Exercise description. From the entries below, report how many lines contain the string "Fixpoint". Give only that number.
*** Records provided Section Begins ***
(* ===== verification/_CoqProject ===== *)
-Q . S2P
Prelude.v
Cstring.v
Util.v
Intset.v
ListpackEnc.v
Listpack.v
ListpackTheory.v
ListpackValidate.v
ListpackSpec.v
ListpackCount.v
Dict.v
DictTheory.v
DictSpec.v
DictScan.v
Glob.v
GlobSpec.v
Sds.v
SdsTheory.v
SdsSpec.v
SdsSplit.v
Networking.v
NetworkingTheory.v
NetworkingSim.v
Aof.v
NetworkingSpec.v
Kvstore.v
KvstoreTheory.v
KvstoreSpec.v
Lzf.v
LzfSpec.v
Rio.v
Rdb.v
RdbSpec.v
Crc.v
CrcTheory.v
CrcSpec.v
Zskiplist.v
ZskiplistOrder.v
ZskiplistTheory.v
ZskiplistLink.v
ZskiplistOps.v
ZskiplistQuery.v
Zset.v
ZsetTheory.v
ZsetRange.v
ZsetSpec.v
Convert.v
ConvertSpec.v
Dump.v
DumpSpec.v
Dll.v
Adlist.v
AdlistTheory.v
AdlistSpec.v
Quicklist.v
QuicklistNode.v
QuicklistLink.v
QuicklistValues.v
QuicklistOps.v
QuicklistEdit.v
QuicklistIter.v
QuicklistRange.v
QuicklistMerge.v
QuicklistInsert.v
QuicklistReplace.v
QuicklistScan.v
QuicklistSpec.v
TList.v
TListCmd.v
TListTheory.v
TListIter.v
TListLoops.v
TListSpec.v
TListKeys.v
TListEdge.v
*** Records provided Section Ends ***
*** Records provided Section Begins ***
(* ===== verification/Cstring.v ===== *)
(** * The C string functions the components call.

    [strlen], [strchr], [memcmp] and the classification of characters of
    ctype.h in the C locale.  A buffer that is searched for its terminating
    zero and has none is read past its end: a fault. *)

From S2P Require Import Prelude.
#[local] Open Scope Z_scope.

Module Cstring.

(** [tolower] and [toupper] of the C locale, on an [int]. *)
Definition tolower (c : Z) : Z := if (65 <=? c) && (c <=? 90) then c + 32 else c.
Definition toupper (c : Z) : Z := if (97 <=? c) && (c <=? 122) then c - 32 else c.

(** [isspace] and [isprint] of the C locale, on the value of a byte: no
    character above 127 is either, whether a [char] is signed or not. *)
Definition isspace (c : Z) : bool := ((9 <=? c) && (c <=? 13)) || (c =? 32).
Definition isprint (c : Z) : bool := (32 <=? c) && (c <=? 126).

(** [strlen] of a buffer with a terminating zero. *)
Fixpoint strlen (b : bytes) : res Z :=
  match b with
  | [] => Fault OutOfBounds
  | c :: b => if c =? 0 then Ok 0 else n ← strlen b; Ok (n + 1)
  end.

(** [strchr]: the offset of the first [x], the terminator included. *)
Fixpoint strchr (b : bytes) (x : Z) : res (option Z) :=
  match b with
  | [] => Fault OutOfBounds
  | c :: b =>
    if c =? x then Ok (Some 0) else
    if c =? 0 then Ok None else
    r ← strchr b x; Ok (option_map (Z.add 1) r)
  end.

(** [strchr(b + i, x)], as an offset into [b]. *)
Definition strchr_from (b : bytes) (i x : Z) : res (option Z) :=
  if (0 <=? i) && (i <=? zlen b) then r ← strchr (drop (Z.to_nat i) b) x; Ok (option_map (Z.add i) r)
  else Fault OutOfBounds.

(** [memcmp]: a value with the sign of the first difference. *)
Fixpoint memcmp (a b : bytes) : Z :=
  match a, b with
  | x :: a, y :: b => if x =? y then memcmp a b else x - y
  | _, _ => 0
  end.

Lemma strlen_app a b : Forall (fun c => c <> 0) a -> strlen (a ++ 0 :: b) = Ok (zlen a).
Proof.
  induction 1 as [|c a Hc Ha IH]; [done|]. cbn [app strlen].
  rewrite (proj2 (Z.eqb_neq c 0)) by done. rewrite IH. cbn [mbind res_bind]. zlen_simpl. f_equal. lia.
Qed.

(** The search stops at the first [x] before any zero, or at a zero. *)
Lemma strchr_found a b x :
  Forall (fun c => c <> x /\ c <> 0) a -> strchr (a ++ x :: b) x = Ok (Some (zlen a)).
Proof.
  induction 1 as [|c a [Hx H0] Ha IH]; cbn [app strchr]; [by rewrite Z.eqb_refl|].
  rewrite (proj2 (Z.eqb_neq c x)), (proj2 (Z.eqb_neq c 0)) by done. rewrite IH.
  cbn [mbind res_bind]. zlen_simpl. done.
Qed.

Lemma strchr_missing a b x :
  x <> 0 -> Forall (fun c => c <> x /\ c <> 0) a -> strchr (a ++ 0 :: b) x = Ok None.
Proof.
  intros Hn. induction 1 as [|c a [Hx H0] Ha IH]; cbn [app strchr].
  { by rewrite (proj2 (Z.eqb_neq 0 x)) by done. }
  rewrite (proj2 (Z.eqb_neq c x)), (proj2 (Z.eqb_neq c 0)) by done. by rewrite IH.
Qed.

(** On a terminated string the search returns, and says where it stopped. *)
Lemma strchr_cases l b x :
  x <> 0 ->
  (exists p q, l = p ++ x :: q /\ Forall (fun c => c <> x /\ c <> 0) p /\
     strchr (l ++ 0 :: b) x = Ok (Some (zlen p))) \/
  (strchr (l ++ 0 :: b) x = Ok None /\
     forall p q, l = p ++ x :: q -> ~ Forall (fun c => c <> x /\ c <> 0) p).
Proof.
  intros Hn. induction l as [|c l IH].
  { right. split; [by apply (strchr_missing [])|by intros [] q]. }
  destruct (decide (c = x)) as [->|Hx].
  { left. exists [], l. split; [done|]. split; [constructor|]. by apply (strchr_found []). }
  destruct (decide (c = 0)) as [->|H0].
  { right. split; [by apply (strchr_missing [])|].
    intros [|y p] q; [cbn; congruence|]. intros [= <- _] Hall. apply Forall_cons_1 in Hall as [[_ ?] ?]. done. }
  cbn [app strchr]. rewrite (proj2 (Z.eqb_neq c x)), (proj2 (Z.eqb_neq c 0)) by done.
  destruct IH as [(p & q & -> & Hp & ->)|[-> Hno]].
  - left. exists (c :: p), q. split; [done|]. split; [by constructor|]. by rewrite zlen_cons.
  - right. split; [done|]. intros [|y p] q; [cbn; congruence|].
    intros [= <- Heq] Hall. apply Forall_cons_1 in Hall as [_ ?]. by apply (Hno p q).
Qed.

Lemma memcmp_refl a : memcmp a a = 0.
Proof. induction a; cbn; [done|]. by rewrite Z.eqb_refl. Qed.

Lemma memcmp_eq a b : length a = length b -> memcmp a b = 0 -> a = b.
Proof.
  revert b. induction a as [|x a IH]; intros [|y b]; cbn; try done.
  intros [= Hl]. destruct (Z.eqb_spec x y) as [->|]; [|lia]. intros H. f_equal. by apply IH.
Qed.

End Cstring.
*** Records provided Section Ends ***
*** Records provided Section Begins ***
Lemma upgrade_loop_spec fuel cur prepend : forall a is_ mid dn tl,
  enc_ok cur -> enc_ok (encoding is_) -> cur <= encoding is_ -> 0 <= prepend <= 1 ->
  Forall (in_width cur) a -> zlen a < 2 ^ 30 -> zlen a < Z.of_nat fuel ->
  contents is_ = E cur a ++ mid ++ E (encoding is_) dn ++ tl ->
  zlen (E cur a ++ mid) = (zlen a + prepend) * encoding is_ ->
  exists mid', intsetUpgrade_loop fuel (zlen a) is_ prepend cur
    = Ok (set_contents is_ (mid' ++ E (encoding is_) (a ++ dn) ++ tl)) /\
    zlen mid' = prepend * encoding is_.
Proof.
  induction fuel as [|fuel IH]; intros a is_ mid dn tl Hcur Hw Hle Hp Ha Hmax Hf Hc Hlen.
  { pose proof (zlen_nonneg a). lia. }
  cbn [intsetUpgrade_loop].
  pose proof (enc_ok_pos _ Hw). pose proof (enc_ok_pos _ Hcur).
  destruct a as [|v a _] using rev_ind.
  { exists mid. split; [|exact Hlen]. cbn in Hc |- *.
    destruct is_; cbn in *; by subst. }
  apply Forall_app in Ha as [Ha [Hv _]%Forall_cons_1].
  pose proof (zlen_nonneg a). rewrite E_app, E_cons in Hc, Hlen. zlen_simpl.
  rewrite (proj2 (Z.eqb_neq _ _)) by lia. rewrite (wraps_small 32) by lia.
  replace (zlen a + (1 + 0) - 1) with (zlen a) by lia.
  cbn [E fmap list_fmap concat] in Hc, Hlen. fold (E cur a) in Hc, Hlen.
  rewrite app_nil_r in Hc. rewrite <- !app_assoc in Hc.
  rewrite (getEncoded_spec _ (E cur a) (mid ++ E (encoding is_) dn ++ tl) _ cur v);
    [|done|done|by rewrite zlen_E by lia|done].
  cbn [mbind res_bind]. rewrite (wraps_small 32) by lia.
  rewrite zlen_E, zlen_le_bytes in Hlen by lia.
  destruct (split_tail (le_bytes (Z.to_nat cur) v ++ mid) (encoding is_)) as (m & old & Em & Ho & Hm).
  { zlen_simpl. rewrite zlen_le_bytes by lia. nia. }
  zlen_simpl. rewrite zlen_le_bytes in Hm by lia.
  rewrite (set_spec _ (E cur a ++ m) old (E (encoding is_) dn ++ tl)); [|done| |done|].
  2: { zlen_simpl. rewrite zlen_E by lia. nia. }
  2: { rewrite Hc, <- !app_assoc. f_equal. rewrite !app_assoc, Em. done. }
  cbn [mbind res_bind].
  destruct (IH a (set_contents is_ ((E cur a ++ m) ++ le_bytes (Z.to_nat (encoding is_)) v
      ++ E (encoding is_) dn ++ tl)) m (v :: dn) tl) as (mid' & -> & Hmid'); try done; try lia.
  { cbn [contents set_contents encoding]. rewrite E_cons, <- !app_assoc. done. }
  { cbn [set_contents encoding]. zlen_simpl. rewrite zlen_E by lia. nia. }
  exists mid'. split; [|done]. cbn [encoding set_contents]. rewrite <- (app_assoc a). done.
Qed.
*** Records provided Section Ends ***
Solution. 3